New York State Rifle & Pistol Association, Inc. v. Bruen (597 U.S. 1, 2022) is a landmark Supreme Court decision concerning the constitutionality of the 1911 Sullivan Act, a New York State law requiring applicants for a pistol concealed carry license to show "proper cause," or a special need distinguishable from that of the general public. The 6-3 ruling, written by Justice Clarence Thomas and decided June 23, 2022, is the court's first significant decision on gun rights in over a decade.
Thomas established a new legal framework: when the Second Amendment's plain text covers an individual's conduct, the Constitution presumptively protects that conduct, and the government must demonstrate that the regulation is consistent with the Nation's historical tradition of firearm regulation. The Court rejected the two-step framework that many lower courts had used, which combined history with means-end scrutiny, calling it "one step too many". Justice Kavanaugh's concurring opinion, joined by Chief Justice Roberts, clarified that 43 states with "shall-issue" licensing regimes may continue requiring applicants to undergo fingerprinting, a background check, a mental health records check, and training in firearms handling. The ruling directly impacted similar "may-issue" laws in California, Hawaii, Maryland, Massachusetts, New Jersey, and Rhode Island, with attorneys general in these states issuing directives to process applications on a shall-issue basis.
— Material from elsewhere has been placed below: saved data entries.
(* ===== verification/QueryBuilder.v ===== *)
(** * QueryBuilder: SELECT statements

    Models class QueryBuilder of src/src/database/query/query_builder.hpp and
    query_builder.cpp.  A method is a function on the builder.  The values bound
    by [where] keep the three kinds the code stores; a floating-point number is
    of the type [F]. *)

From S2P Require Import Prelude.

Local Open Scope Z_scope.

(** The arguments of [where], by the branch of [storeParamValue] they take; an
    argument of any other type is dropped. *)
Inductive argument (F : Type) :=
| Integral (z : Z)
| Floating (f : F)
| Text (s : string)
| Unsupported.
Arguments Integral {F}.
Arguments Floating {F}.
Arguments Text {F}.
Arguments Unsupported {F}.

(** std::variant<int, double, std::string> *)
Inductive paramValue (F : Type) :=
| PInt (z : Z)
| PDouble (f : F)
| PString (s : string).
Arguments PInt {F}.
Arguments PDouble {F}.
Arguments PString {F}.

Record QueryBuilder (F : Type) := mkQueryBuilder {
  tableName : string;
  selectColumns : list string;
  whereConditions : list string;
  joinClauses : list string;
  groupByColumns : list string;
  havingCondition : string;
  orderByClause : string;
  limitValue : Z;
  offsetValue : Z;
  paramValues : list (paramValue F)
}.
Arguments mkQueryBuilder {F}.
Arguments tableName {F}.
Arguments selectColumns {F}.
Arguments whereConditions {F}.
Arguments joinClauses {F}.
Arguments groupByColumns {F}.
Arguments havingCondition {F}.
Arguments orderByClause {F}.
Arguments limitValue {F}.
Arguments offsetValue {F}.
Arguments paramValues {F}.

#[export] Instance QueryBuilder_eta F : Eta (QueryBuilder F) := λ q,
  mkQueryBuilder (tableName q) (selectColumns q) (whereConditions q) (joinClauses q) (groupByColumns q)
    (havingCondition q) (orderByClause q) (limitValue q) (offsetValue q) (paramValues q).

Section builder.
Context {F : Type}.
Abbreviation Q := (QueryBuilder F).

Definition QueryBuilder_new (table : string) : Q :=
  mkQueryBuilder table ["*"%string] [] [] [] "" "" (-1) 0 [].

Definition select (columns : list string) (q : Q) : Q :=
  match columns with [] => q | _ => q <| selectColumns := columns |> end.

Definition storeParamValue (value : argument F) (values : list (paramValue F)) : list (paramValue F) :=
  match value with
  | Integral z => values ++ [PInt (to_int z)]
  | Floating f => values ++ [PDouble f]
  | Text s => values ++ [PString s]
  | Unsupported => values
  end.

Definition where_ (condition : string) (args : list (argument F)) (q : Q) : Q :=
  if str_empty condition then q else
  q <| whereConditions ::= (λ l, l ++ [condition]) |>
    <| paramValues ::= (λ vs, fold_left (λ vs a, storeParamValue a vs) args vs) |>.

Definition connect (word condition : string) (q : Q) : Q :=
  if str_empty condition then q else
  match whereConditions q with
  | [] => q <| whereConditions := [condition] |>
  | l => q <| whereConditions := l ++ [word +:+ condition] |>
  end.
Definition andWhere : string → Q → Q := connect "AND ".
Definition orWhere : string → Q → Q := connect "OR ".

Definition join (table condition joinType : string) (q : Q) : Q :=
  q <| joinClauses ::= (λ l, l ++ [joinType +:+ " JOIN " +:+ table +:+ " ON " +:+ condition]) |>.
Definition groupBy (columns : list string) (q : Q) : Q := q <| groupByColumns := columns |>.
Definition having (condition : string) (q : Q) : Q := q <| havingCondition := condition |>.
Definition orderBy (column : string) (asc : bool) (q : Q) : Q :=
  q <| orderByClause := column +:+ (if asc then " ASC" else " DESC") |>.
Definition limit (n : Z) (q : Q) : Q := if 0 <=? n then q <| limitValue := n |> else q.
Definition offset (n : Z) (q : Q) : Q := if 0 <=? n then q <| offsetValue := n |> else q.

Definition getParamCount (q : Q) : nat := length (paramValues q).

Definition validate (q : Q) : result exn unit :=
  if str_empty (tableName q) then Throw ValidationError else
  if (0 <? offsetValue q) && (limitValue q <? 0) then Throw ValidationError else Ok tt.

(** The loops that print a list with a separator; [first] is their flag. *)
Fixpoint separated (sep : string) (first : bool) (l : list string) : string :=
  match l with
  | [] => ""
  | x :: rest => (if first then "" else sep) +:+ x +:+ separated sep false rest
  end.

Definition joins_text (q : Q) : string := foldr (λ j acc, " " +:+ j +:+ acc) ""%string (joinClauses q).
Definition where_text (q : Q) : string :=
  match whereConditions q with [] => "" | l => " WHERE " +:+ separated " " true l end.
Definition group_text (q : Q) : string :=
  match groupByColumns q with [] => "" | l => " GROUP BY " +:+ separated ", " true l end.
Definition having_text (q : Q) : string :=
  if str_empty (havingCondition q) then "" else " HAVING " +:+ havingCondition q.

Definition build (q : Q) : result exn string :=
  let* _ := validate q in
  Ok ("SELECT " +:+ match selectColumns q with [] => "*" | l => separated ", " true l end +:+
      " FROM " +:+ tableName q +:+ joins_text q +:+ where_text q +:+ group_text q +:+ having_text q +:+
      (if str_empty (orderByClause q) then "" else " ORDER BY " +:+ orderByClause q) +:+
      (if 0 <=? limitValue q then " LIMIT " +:+ pretty (limitValue q) else "") +:+
      (if 0 <? offsetValue q then " OFFSET " +:+ pretty (offsetValue q) else "")).

Definition buildCount (q : Q) : string :=
  "SELECT COUNT(*) FROM " +:+ tableName q +:+ joins_text q +:+ where_text q +:+ group_text q +:+ having_text q.

(** ** A chain of calls *)

Inductive builder_call :=
| BSelect (columns : list string)
| BWhere (condition : string) (args : list (argument F))
| BAnd (condition : string)
| BOr (condition : string)
| BJoin (table condition joinType : string)
| BGroupBy (columns : list string)
| BHaving (condition : string)
| BOrderBy (column : string) (asc : bool)
| BLimit (n : Z)
| BOffset (n : Z).

Definition apply_call (q : Q) (c : builder_call) : Q :=
  match c with
  | BSelect cs => select cs q
  | BWhere w args => where_ w args q
  | BAnd w => andWhere w q
  | BOr w => orWhere w q
  | BJoin t w j => join t w j q
  | BGroupBy cs => groupBy cs q
  | BHaving w => having w q
  | BOrderBy c a => orderBy c a q
  | BLimit n => limit n q
  | BOffset n => offset n q
  end.
Definition chain (table : string) (calls : list builder_call) : Q := fold_left apply_call calls (QueryBuilder_new table).

(** ** What a chain means

    Each clause depends on the calls for it only: a setting is the last one
    that is accepted, the joins and the values add up. *)

Definition last_of {A} (get : builder_call → option A) (d : A) (calls : list builder_call) : A :=
  List.last (omap get calls) d.

Definition get_select c := match c with BSelect ((_ :: _) as cs) => Some cs | _ => None end.
Definition get_group c := match c with BGroupBy cs => Some cs | _ => None end.
Definition get_having c := match c with BHaving w => Some w | _ => None end.
Definition get_order c := match c with BOrderBy col asc => Some (col +:+ (if asc then " ASC" else " DESC")) | _ => None end.
Definition get_limit c := match c with BLimit n => if 0 <=? n then Some n else None | _ => None end.
Definition get_offset c := match c with BOffset n => if 0 <=? n then Some n else None | _ => None end.
Definition get_join c :=
  match c with BJoin t w j => Some (j +:+ " JOIN " +:+ t +:+ " ON " +:+ w) | _ => None end.

(** A condition with the word that connects it to those before it. *)
Definition get_condition c : option (string * string) :=
  match c with
  | BWhere w _ => if str_empty w then None else Some (""%string, w)
  | BAnd w => if str_empty w then None else Some ("AND "%string, w)
  | BOr w => if str_empty w then None else Some ("OR "%string, w)
  | _ => None
  end.
Definition conditions (calls : list builder_call) : list string :=
  match omap get_condition calls with
  | [] => []
  | (_, w) :: rest => w :: map (λ pw, pw.1 +:+ pw.2) rest
  end.

Definition get_values c : list (paramValue F) :=
  match c with
  | BWhere w args =>
      if str_empty w then [] else
      omap (λ a, match a with Integral z => Some (PInt (to_int z)) | Floating f => Some (PDouble f)
                            | Text s => Some (PString s) | Unsupported => None end) args
  | _ => []
  end.

Definition meaning (table : string) (calls : list builder_call) : Q :=
  mkQueryBuilder table (last_of get_select ["*"%string] calls) (conditions calls) (omap get_join calls)
    (last_of get_group [] calls) (last_of get_having ""%string calls) (last_of get_order ""%string calls)
    (last_of get_limit (-1) calls) (last_of get_offset 0 calls) (concat (map get_values calls)).

(** * Properties *)

Lemma omap_snoc {A B} (f : A → option B) l x :
  omap f (l ++ [x]) = omap f l ++ match f x with Some y => [y] | None => [] end.
Proof. rewrite omap_app. cbn. by destruct (f x). Qed.

Lemma last_of_snoc {A} (get : builder_call → option A) d calls c :
  last_of get d (calls ++ [c]) = default (last_of get d calls) (get c).
Proof.
  unfold last_of. rewrite omap_snoc. destruct (get c); [by rewrite List.last_last|by rewrite app_nil_r].
Qed.

Lemma conditions_snoc calls c :
  conditions (calls ++ [c]) =
    match get_condition c with
    | None => conditions calls
    | Some (p, w) => match conditions calls with [] => [w] | l => l ++ [p +:+ w] end
    end.
Proof.
  unfold conditions. rewrite omap_snoc. destruct (get_condition c) as [[p w]|]; [|by rewrite app_nil_r].
  destruct (omap get_condition calls) as [|[p0 w0] rest]; [done|]. cbn. by rewrite map_app.
Qed.

#[local] Arguments storeParamValue : simpl never.

Lemma storeParamValues args vs :
  fold_left (λ vs a, storeParamValue a vs) args vs =
  vs ++ omap (λ a, match a with Integral z => Some (PInt (to_int z)) | Floating f => Some (PDouble f)
                              | Text s => Some (PString s) | Unsupported => None end) args.
Proof.
  revert vs. induction args as [|a args IH]; intros vs; cbn; [by rewrite app_nil_r|].
  rewrite IH. destruct a; unfold storeParamValue; by rewrite <- ?app_assoc.
Qed.

Lemma meaning_snoc table calls c : meaning table (calls ++ [c]) = apply_call (meaning table calls) c.
Proof.
  unfold meaning. rewrite !last_of_snoc, conditions_snoc, omap_snoc, map_app, concat_app. cbn.
  destruct c as [[|col cs]|w args|w|w|t w j|cs|w|col asc|n|n]; cbn; rewrite ?app_nil_r; try done;
    unfold where_, andWhere, orWhere, connect, limit, offset; cbn.
  - destruct (str_empty w); cbn; rewrite ?app_nil_r; [done|]. unfold upd. rewrite storeParamValues.
    by destruct (conditions calls).
  - destruct (str_empty w); cbn; [done|]. by destruct (conditions calls).
  - destruct (str_empty w); cbn; [done|]. by destruct (conditions calls).
  - by destruct (0 <=? n).
  - by destruct (0 <=? n).
Qed.

(** Every call keeps the builder to what its calls mean. *)
Lemma chain_meaning table calls : chain table calls = meaning table calls.
Proof.
  unfold chain. induction calls as [|c calls IH] using rev_ind; [done|].
  rewrite fold_left_app. cbn. rewrite IH. symmetry. apply meaning_snoc.
Qed.

(** The clause a call is for. *)
Inductive clause := CSelect | CWhere | CJoin | CGroup | CHaving | COrder | CLimit | COffset.

#[export] Instance clause_eq_dec : EqDecision clause.
Proof. solve_decision. Defined.

Definition clause_of (c : builder_call) : clause :=
  match c with
  | BSelect _ => CSelect | BWhere _ _ | BAnd _ | BOr _ => CWhere | BJoin _ _ _ => CJoin | BGroupBy _ => CGroup
  | BHaving _ => CHaving | BOrderBy _ _ => COrder | BLimit _ => CLimit | BOffset _ => COffset
  end.

Abbreviation calls_of k := (filter (λ c, clause_of c = k)).

Lemma omap_calls_of {A} (get : builder_call → option A) k (calls : list builder_call) :
  (∀ c, clause_of c ≠ k → get c = None) → omap get calls = omap get (calls_of k calls).
Proof.
  intros Hk. induction calls as [|c calls IH]; [done|]. rewrite filter_cons. cbn.
  case_decide as E; cbn; rewrite IH; [done|]. by rewrite Hk.
Qed.

Lemma values_calls_of (calls : list builder_call) : concat (map get_values calls) = concat (map get_values (calls_of CWhere calls)).
Proof.
  induction calls as [|c calls IH]; [done|]. rewrite filter_cons. cbn. rewrite IH.
  case_decide as E; [done|]. by destruct c.
Qed.

Lemma chain_by_clause table (calls calls' : list builder_call) :
  (∀ k, calls_of k calls = calls_of k calls') → chain table calls = chain table calls'.
Proof.
  intros Hk. rewrite !chain_meaning. unfold meaning, last_of, conditions.
  assert (∀ A (get : builder_call → option A) k, (∀ c, clause_of c ≠ k → get c = None) →
            omap get calls = omap get calls') as Ho.
  { intros A get k Hg. by rewrite (omap_calls_of get k calls Hg), (omap_calls_of get k calls' Hg), Hk. }
  rewrite (Ho _ get_select CSelect), (Ho _ get_condition CWhere), (Ho _ get_join CJoin), (Ho _ get_group CGroup),
    (Ho _ get_having CHaving), (Ho _ get_order COrder), (Ho _ get_limit CLimit), (Ho _ get_offset COffset)
    by (by intros []).
  by rewrite (values_calls_of calls), (values_calls_of calls'), Hk.
Qed.

Lemma validate_throws q :
  match validate q with
  | Throw e => e = ValidationError ∧ (tableName q = ""%string ∨ (0 < offsetValue q ∧ limitValue q < 0))
  | Ok _ => tableName q ≠ ""%string ∧ ¬ (0 < offsetValue q ∧ limitValue q < 0)
  end.
Proof.
  unfold validate. destruct (tableName q); cbn; [by auto|].
  destruct (Z.ltb_spec 0 (offsetValue q)), (Z.ltb_spec (limitValue q) 0); cbn; (split; [done|]); auto; lia.
Qed.

(** The statement a chain of calls builds depends, clause by clause, on the
    calls for that clause and not on how they are interleaved: the conditions,
    joins and bound values are those of the calls in their order, every other
    setting is the last one accepted; and [build] fails, with a validation
    error, exactly when the table has no name or an offset has no limit. *)
Theorem build_correct (table : string) (calls calls' : list builder_call) :
  (∀ k, calls_of k calls = calls_of k calls') →
  build (chain table calls) = build (chain table calls')
  ∧ chain table calls = meaning table calls
  ∧ match build (chain table calls) with
    | Throw e => e = ValidationError ∧
        (table = ""%string ∨ (0 < last_of get_offset 0 calls ∧ last_of get_limit (-1) calls < 0))
    | Ok _ => table ≠ ""%string ∧ ¬ (0 < last_of get_offset 0 calls ∧ last_of get_limit (-1) calls < 0)
    end.
Proof.
  intros Hk. split; [by rewrite (chain_by_clause table calls calls' Hk)|].
  rewrite chain_meaning. split; [done|]. unfold build.
  pose proof (validate_throws (meaning table calls)) as Hv. by destruct (validate _).
Qed.
End builder.

(** ** Examples *)

Definition demo_chain (calls : list (builder_call (F := Z))) : QueryBuilder Z := chain "stars" calls.

Example demo_build :
  build (demo_chain [BLimit 5; BWhere "mag < ?" [Integral 6]; BOr "name = 'Vega'"; BSelect ["name"; "mag"]%string;
                     BOrderBy "mag" false; BOffset 10; BLimit (-3)]) =
  Ok "SELECT name, mag FROM stars WHERE mag < ? OR name = 'Vega' ORDER BY mag DESC LIMIT 5 OFFSET 10"%string.
Proof. vm_compute. reflexivity. Qed.

(** Two calls of [where] are put next to each other without a connecting word. *)
Example where_twice :
  build (demo_chain [BWhere "a = 1" []; BWhere "b = 2" []]) = Ok "SELECT * FROM stars WHERE a = 1 b = 2"%string.
Proof. vm_compute. reflexivity. Qed.

(** [buildCount] does not check the table. *)
Example count_unchecked :
  buildCount (chain (F := Z) "" []) = "SELECT COUNT(*) FROM "%string ∧ build (chain (F := Z) "" []) = Throw ValidationError.
Proof. vm_compute. done. Qed.

(** A 64-bit value is bound as an int. *)
Example bound_value_wraps :
  paramValues (demo_chain [BWhere "id = ?" [Integral 4294967297]]) = [PInt 1].
Proof. vm_compute. reflexivity. Qed.

Lemma build_correct_witness :
  build (demo_chain [BLimit 5; BAnd "a"; BOffset 2]) = build (demo_chain [BAnd "a"; BOffset 2; BLimit 5]).
Proof. apply (build_correct (F := Z) "stars"). intros []; reflexivity. Defined.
New York responded by enacting the Concealed Carry Improvement Act on July 1, 2022, which strengthened background checks, required firearm safety and live-fire training, prohibited concealed carry in sensitive locations including Times Square, bars, libraries, schools, government buildings and hospitals, and required permit renewal every three years. By 2024, the number of gun cases heard annually since Bruen rose to 680, compared with 74 in the decade prior to the decision. In June 2024, the Supreme Court clarified Bruen in United States v. Rahimi, with Chief Justice Roberts writing that the government can disarm individuals who present a credible threat to the physical safety of others, and that courts should not seek exact historical analogues when applying Bruen.
The Supreme Court struck down New York's concealed carry restrictions, ruling 6-3 that Americans have a constitutional right to carry firearms in public without proving special need.